In this example, the query searches for events from the input data stream WindIn in which the wind speed changes by more than five miles an hour in two seconds. The events matching the pattern are then inserted into an output data stream WindPatternOut:

INSERT INTO WindPatternOut (Location, Speed1, Speed2)
SELECT W1.Location, W1.WindSpeed, W2.WindSpeed
FROM WindIn W1, WindIn W2
MATCHING [2 SECONDS: W1 && W2]
ON W1.Location = W2.Location
WHERE (W1.WindSpeed - W2.WindSpeed) >= 5;

As you can see from this example, CCL is loosely based on SQL semantics with extensions (such as matching patterns, viewing samples in a given time window) for complex events. The input and the output data streams are logically modeled as database tables, regardless of the underlying messaging protocol.

Why Use Complex Event Processing?
From an oversimplified view, applications have implemented functionality for inferring events from existing data for a very long time. Credit and fraud-risk applications, for example, have existed for decades without an explicit design and implementation for CEP. However, the data avalanche produced by edge devices like Radio Frequency Identification (RFID) readers and sensors is rapidly changing design-detection algorithms and the need for a configurable and flexible way to detect patterns is becoming more vital.
Here are some situations in which software architects might consider incorporating CEP into their application technology stack:

•  Only the "processed" data is useful: In applications where edge devices such as sensors or RFID readers connect to the enterprise, all the raw data samples aren't of equal interest to the enterprise business process.
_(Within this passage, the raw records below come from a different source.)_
(** X10.  [useQueryStrings] on the one key [[key]] and [useQueryString] on
    [key], with the same options for the key, make the same calls of
    [router.replace] and leave the same objects; they differ in the mount
    state only, which [useQueryStrings] always sets. *)
Theorem X10_one_key_same_calls (key : string) (options : option UseQueryStateOptions)
    (path : string) (sp : ref) (w : World) :
  replaced (exec (UseQueryStrings.effect [key] (for_key key options) path sp) w) =
  replaced (exec (UseQueryString.effect key options path sp) w)
  /\ heap (exec (UseQueryStrings.effect [key] (for_key key options) path sp) w) =
     heap (exec (UseQueryString.effect key options path sp) w)
  /\ isMounted (exec (UseQueryStrings.effect [key] (for_key key options) path sp) w) = true.
Proof.
  unfold exec. rewrite UseQueryStrings_effect_run, UseQueryString_effect_run. cbn [snd].
  fold (for_key key options). unfold corrections. cbn [omap list_omap].
  destruct (correction (for_key key options) (isMounted w) (deref w sp) key) as [u|] eqn:E.
  - assert (Hu : updated_many (for_key key options) [u] (deref w sp) =
                 updated key u.2 options (deref w sp)).
    { rewrite (correction_Some _ _ _ _ _ E). cbn [updated_many foldl fst snd].
      rewrite for_key_lookup. reflexivity. }
    rewrite Hu. cbn [replaced heap isMounted]. auto.
  - cbn. auto.
Qed.

Lemma preserves_objects_alloc (w : World) (l : URLSearchParams.t) (b : bool)
    (calls : list Href) :
  preserves_objects w
    {| heap := <[fresh (dom (heap w)) := l]> (heap w); isMounted := b; replaced := calls |}.
Proof.
  intros r Hr. cbn [heap]. apply lookup_insert_ne. intros Heq. subst r.
  rewrite fresh_not_allocated in Hr. destruct Hr as [x Hx]. discriminate.
Qed.

(** X11.  A pass of either effect, and a call of either setter, never
    changes an object that is already there (the object [searchParams] that
    the router handed out among them), and calls [router.replace] at most
    once. *)
Theorem X11_objects_kept_one_call_at_most (w : World) (path : string) (sp : ref) :
  (forall key options,
     preserves_objects w (exec (UseQueryString.effect key options path sp) w)
     /\ length (new_calls w (exec (UseQueryString.effect key options path sp) w)) <= 1)
  /\ (forall keys options,
        preserves_objects w (exec (UseQueryStrings.effect keys options path sp) w)
        /\ length (new_calls w (exec (UseQueryStrings.effect keys options path sp) w)) <= 1)
  /\ (forall key options value,
        preserves_objects w (exec (UseQueryString.setQueryString key options path sp value) w)
        /\ length (new_calls w
                     (exec (UseQueryString.setQueryString key options path sp value) w)) = 1)
  /\ (forall options key value,
        preserves_objects w (exec (UseQueryStrings.setQueryString options path sp key value) w)
        /\ length (new_calls w
                     (exec (UseQueryStrings.setQueryString options path sp key value) w)) = 1).
Proof.
  assert (Hsame : preserves_objects w w) by (intros r _; reflexivity).
  split; [|split; [|split]].
  - intros key options. unfold exec. rewrite UseQueryString_effect_run. cbn [snd].
    destruct (correction _ (isMounted w) (deref w sp) key).
    + split; [apply preserves_objects_alloc|]. rewrite new_calls_snoc. cbn. lia.
    + split; [exact Hsame|]. rewrite new_calls_none by reflexivity. cbn. lia.
  - intros keys options. unfold exec. rewrite UseQueryStrings_effect_run. cbn [snd].
    destruct (corrections options (isMounted w) (deref w sp) keys).
    + split; [intros r _; reflexivity|]. rewrite new_calls_none by reflexivity. cbn. lia.
    + split; [apply preserves_objects_alloc|]. rewrite new_calls_snoc. cbn. lia.
  - intros key options value. unfold exec.
    rewrite UseQueryString_setQueryString_run. cbn [snd].
    split; [apply preserves_objects_alloc|]. rewrite new_calls_snoc. reflexivity.
  - intros options key value. unfold exec.
    rewrite UseQueryStrings_setQueryString_run. cbn [snd].
    split; [apply preserves_objects_alloc|]. rewrite new_calls_snoc. reflexivity.
Qed.

Lemma X11_objects_kept_one_call_at_most_witness :
  let w := at_location [("q", "")] in
  heap (exec (UseQueryString.effect "q" None "/docs" 0) w) !! 0 = Some [("q", "")].
Proof.
  intros w.
  refine (eq_trans (proj1 (proj1 (X11_objects_kept_one_call_at_most w "/docs" 0) "q" None) 0 _) _).
  - eexists; reflexivity.
  - reflexivity.
Defined.

(** X12.  The setter of [useQueryStrings] for a key does what the setter of
    [useQueryString] does with the options of that key: the same new object
    and the same call of [router.replace].  Neither looks at the mount state
    nor changes it. *)
Theorem X12_setters_agree (options : option (gmap string UseQueryStateOptions))
    (path : string) (sp : ref) (key value : string) (w : World) :
  UseQueryStrings.setQueryString options path sp key value w =
  UseQueryString.setQueryString key (options ≫= (.!! key)) path sp value w
  /\ isMounted (exec (UseQueryStrings.setQueryString options path sp key value) w) = isMounted w
  /\ exec (UseQueryStrings.setQueryString options path sp key value) (with_isMounted true w) =
     with_isMounted true
       (exec (UseQueryStrings.setQueryString options path sp key value) (with_isMounted false w)).
Proof.
  unfold exec.
  rewrite !UseQueryStrings_setQueryString_run, UseQueryString_setQueryString_run.
  cbn [snd isMounted]. auto.
Qed.

(** ** Setting a value and reading it back *)

(** X13.  The setter of [useQueryString] is called with a non-empty value,
    and there is no schema or the schema accepts the value as it is.  Then on
    the location of the call of [router.replace] the hook returns that value
    for its key, and every other key reads as it did before. *)
Theorem X13_set_then_read (key value : string) (options : option UseQueryStateOptions)
    (path : string) (sp sp1 : ref) (w : World) :
  value <> "" ->
  (forall o s, options = Some o -> read (schema o) = Some s ->
     safeParse s value = ParseSuccess value) ->
  deref (exec (UseQueryString.setQueryString key options path sp value) w) sp1 =
    navigate (deref w sp)
      (new_calls w (exec (UseQueryString.setQueryString key options path sp value) w)) ->
  eval (UseQueryString.queryString key sp1)
    (exec (UseQueryString.setQueryString key options path sp value) w) = Some value
  /\ forall other, other <> key ->
       eval (UseQueryString.queryString other sp1)
         (exec (UseQueryString.setQueryString key options path sp value) w) =
       eval (UseQueryString.queryString other sp) w.
Proof.
  intros Hne Hschema. unfold exec, eval, UseQueryString.queryString, sp_get.
  rewrite UseQueryString_setQueryString_run. cbn [fst snd].
  rewrite new_calls_snoc. cbn [navigate foldl search]. intros ->.
  assert (Hset : updated key value options (deref w sp) =
                 URLSearchParams.set (deref w sp) key value).
  { pose proof (proj2 (truthy_true value) Hne) as Ht.
    destruct options as [o|]; unfold updated, updated_tail; rewrite ?Ht; [|reflexivity].
    destruct (read (schema o)) as [s|] eqn:Es.
    - rewrite (Hschema o s eq_refl Es). reflexivity.
    - cbn [negb andb]. reflexivity. }
  rewrite Hset. split; [apply get_set_eq|].
  intros other Hother. apply get_set_ne. congruence.
Qed.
The data might need to be cleansed, validated, and enriched before it's useful. In the wind example, the application isn't interested in each sensor read of the wind speed. The application is only interested when the wind speed changes by more than five miles an hour in two seconds, possibly inferring a hurricane or tornado.

•  Software development cycles can't keep up with the changes in algorithms for detecting patterns: In trading applications, patterns for detecting buy and sell events may only be competitive for a few months, or even a few weeks. In some cases, new patterns are discovered, implemented, and deployed in a day. In such cases, it's necessary to parameterize and abstract out the pattern detection layer of the application. Having the trading algorithm embedded in the application code is not a good design practice.

•  Event processing has to be done in real-time: Not all event processing requires a CEP engine. Data warehouse applications analyze trends by correlating multiple dimensions of the data in an "offline" manner (for example, send Home Depot discount promotions to all residents who have moved to zip code 95138 in the last two months). However, in many applications, events have to be inferred in real-time and the applications simply can't wait for the raw data to be persisted and analyzed. For example, radar tracking applications must process events in real-time. A trading desk application seeks a competitive advantage by analyzing an event microseconds ahead of its competition. Traditional event-detection applications require that the data is persisted first and then correlated. This methodology is too slow for applications such as trading desks where the data has to be analyzed for event patterns in real-time.

•  Event processing has to scale: The media is now heralding the arrival of truly ubiquitous computing, where tiny microprocessors in our ambient surroundings communicate to deliver a more intelligent service. For example, in healthcare monitoring, pressure sensors in the shoes of patients at risk of a heart attack can monitor any change in their pattern of walking and alert the healthcare provider, who can immediately schedule a check-up. Enterprise applications that integrate with the edge have to cope with a large number of sensors simultaneously sending high rates of data. Traditional applications won't be able to handle this impedance mismatch of high data rate and volume. Using a CEP engine designed for performance, one can take steps to manage the load. Selecting the right messaging protocol for the data stream is the other step.